BEGIN Records shown
(** X16: the account metas [ExecuteProposal] appends are the stored account keys,
    in order; none is marked signer; and the one at position [i] is marked
    writable exactly when the partition invariant makes position [i]
    writable or [i] is the position of a readonly signer.  On a stored
    message without readonly signers the writable flags are those of the
    partition invariant. *)
Theorem additionalAccountMetas_flags (message : squads.VaultTransactionMessage)
    (Hnn : 0 ≤ squads.NumWritableNonSigners message) :
  map solana.AccountMeta_PublicKey (additionalAccountMetas message)
    = squads.AccountKeys message ∧
  Forall (λ am, solana.IsSigner am = false) (additionalAccountMetas message) ∧
  (∀ (i : nat) am, additionalAccountMetas message !! i = Some am →
     (solana.IsWritable am = true ↔
      writable_by_partition message (Z.of_nat i) ∨
      squads.NumWritableSigners message ≤ Z.of_nat i < squads.NumSigners message)) ∧
  (squads.NumSigners message ≤ squads.NumWritableSigners message →
   ∀ (i : nat) am, additionalAccountMetas message !! i = Some am →
     (solana.IsWritable am = true ↔ writable_by_partition message (Z.of_nat i))).
Proof.
  assert (∀ (i : nat) am, additionalAccountMetas message !! i = Some am →
            solana.IsSigner am = false ∧
            solana.IsWritable am = isWritable message (Z.of_nat i)) as Hmeta.
  { intros i am. unfold additionalAccountMetas. rewrite list_lookup_imap.
    destruct (squads.AccountKeys message !! i); [|done]. by intros [= <-]. }
  split; [|split; [|split]].
  - unfold additionalAccountMetas. apply list_eq. intros i.
    rewrite list_lookup_fmap, list_lookup_imap.
    by destruct (squads.AccountKeys message !! i).
  - apply Forall_lookup. intros i am Hi. by destruct (Hmeta i am Hi).
  - intros i am Hi. destruct (Hmeta i am Hi) as [_ ->]. by apply isWritable_partition.
  - intros Hro i am Hi. destruct (Hmeta i am Hi) as [_ ->].
    rewrite isWritable_partition by done. split; [|by left].
    intros [H|H]; [done|lia].
Qed.

Lemma additionalAccountMetas_flags_witness :
  0 ≤ squads.NumWritableNonSigners
        (Propose.createTransactionMessage (key_of 1) (key_of 2) 5) ∧
  map solana.AccountMeta_PublicKey
      (additionalAccountMetas (Propose.createTransactionMessage (key_of 1) (key_of 2) 5))
    = [key_of 1; key_of 2; solana.SystemProgramID].
Proof.
  assert (0 ≤ squads.NumWritableNonSigners
                (Propose.createTransactionMessage (key_of 1) (key_of 2) 5)) as Hnn
    by (simpl; lia).
  split; [exact Hnn|].
  exact (proj1 (additionalAccountMetas_flags _ Hnn)).
Defined.

(** *** The network events of a run *)

Ltac answer_cases :=
  repeat match goal with
  | |- context [match ?x with _ => _ end] =>
      match type of x with
      | sum _ _ => destruct x eqn:?
      | option _ => destruct x eqn:?
      | bool => destruct x eqn:?
      | squads.ProposalStatus => destruct x eqn:?
      | sumbool _ _ => destruct x
      end;
      cbn -[take drop invalid_transaction_account not_initialized
            additionalAccountMetas hasExecutePermission votingIx
            PrivateKey_Validate ed25519_Public Time_Before timelockEnd_of]
  | |- context [if ?x then _ else _] =>
      destruct x eqn:?;
      cbn -[take drop invalid_transaction_account not_initialized
            additionalAccountMetas hasExecutePermission votingIx
            PrivateKey_Validate ed25519_Public Time_Before timelockEnd_of]
  end.

Ltac no_send H :=
  repeat (apply elem_of_cons in H as [H|H]; [discriminate H|]);
  by apply elem_of_nil in H.

Ltac early n :=
  by (exists no_transaction, n; repeat split; intros; try done; simpl in *; lia).

Ltac decided :=
  repeat match goal with
  | H : bool_decide _ = false |- _ => apply bool_decide_eq_false in H
  end.

Lemma submit_execute_trace env input :
  ∃ tx (n : nat),
    (submit_execute env input).2 = take n (drop 2 (execute_steps env input tx)) ∧
    (∀ out, (submit_execute env input).1 = inr out →
       n = 3%nat ∧ SendTransaction env tx = inr (Execute_Signature out) ∧
       TransactionPDA out
         = GetTransactionPDA env (multisigPDA input) (transactionIndex input) ∧
       Execute_ProposalPDA out
         = GetProposalPDA env (multisigPDA input) (transactionIndex input) ∧
       Execute_TransactionIndex out = transactionIndex input) ∧
    (∀ e, (submit_execute env input).1 = inl e → (3 ≤ n)%nat →
       ∃ cause, SendTransaction env tx = inl cause ∧ e = ErrExecuteTransaction cause) ∧
    ((3 ≤ n)%nat →
     ∃ txAccountInfo vaultTx hash unsigned,
       GetAccountInfo env
         (GetTransactionPDA env (multisigPDA input) (transactionIndex input))
         = inr txAccountInfo ∧
       invalid_transaction_account txAccountInfo = false ∧
       VaultTransaction_Unmarshal env (default [] txAccountInfo) = inr vaultTx ∧
       length (squads.Instructions (squads.Message vaultTx)) ≠ 0%nat ∧
       GetLatestBlockhash env = inr hash ∧
       NewTransaction env
         [squads.VaultTransactionExecute (multisigPDA input)
            (GetProposalPDA env (multisigPDA input) (transactionIndex input))
            (GetTransactionPDA env (multisigPDA input) (transactionIndex input))
            (ed25519_Public (executor input))
            (additionalAccountMetas (squads.Message vaultTx))]
         hash (ed25519_Public (executor input)) = inr unsigned ∧
       Sign env unsigned (ed25519_Public (executor input)) = inr tx).
Proof.
  unfold submit_execute, execute_steps, PrivateKey_PublicKey, call, run_bind, throw,
    run_ret.
  cbn -[take invalid_transaction_account additionalAccountMetas PrivateKey_Validate
        ed25519_Public].
  answer_cases.
  all: first [early 0%nat | early 1%nat | early 2%nat | idtac].
  all: eexists _, 3%nat; (split; [reflexivity|]);
    (split; [intros ? [= <-]; eauto|]); (split; [intros ? [= <-]; eauto|]);
    intros _; decided; do 4 eexists; repeat split; eassumption.
Qed.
END Records shown
# [Activity]
Write out each line above that contains the word "GetTransactionPDA".

# [Result of this task]
         = GetTransactionPDA env (multisigPDA input) (transactionIndex input) ∧
         (GetTransactionPDA env (multisigPDA input) (transactionIndex input))
            (GetTransactionPDA env (multisigPDA input) (transactionIndex input))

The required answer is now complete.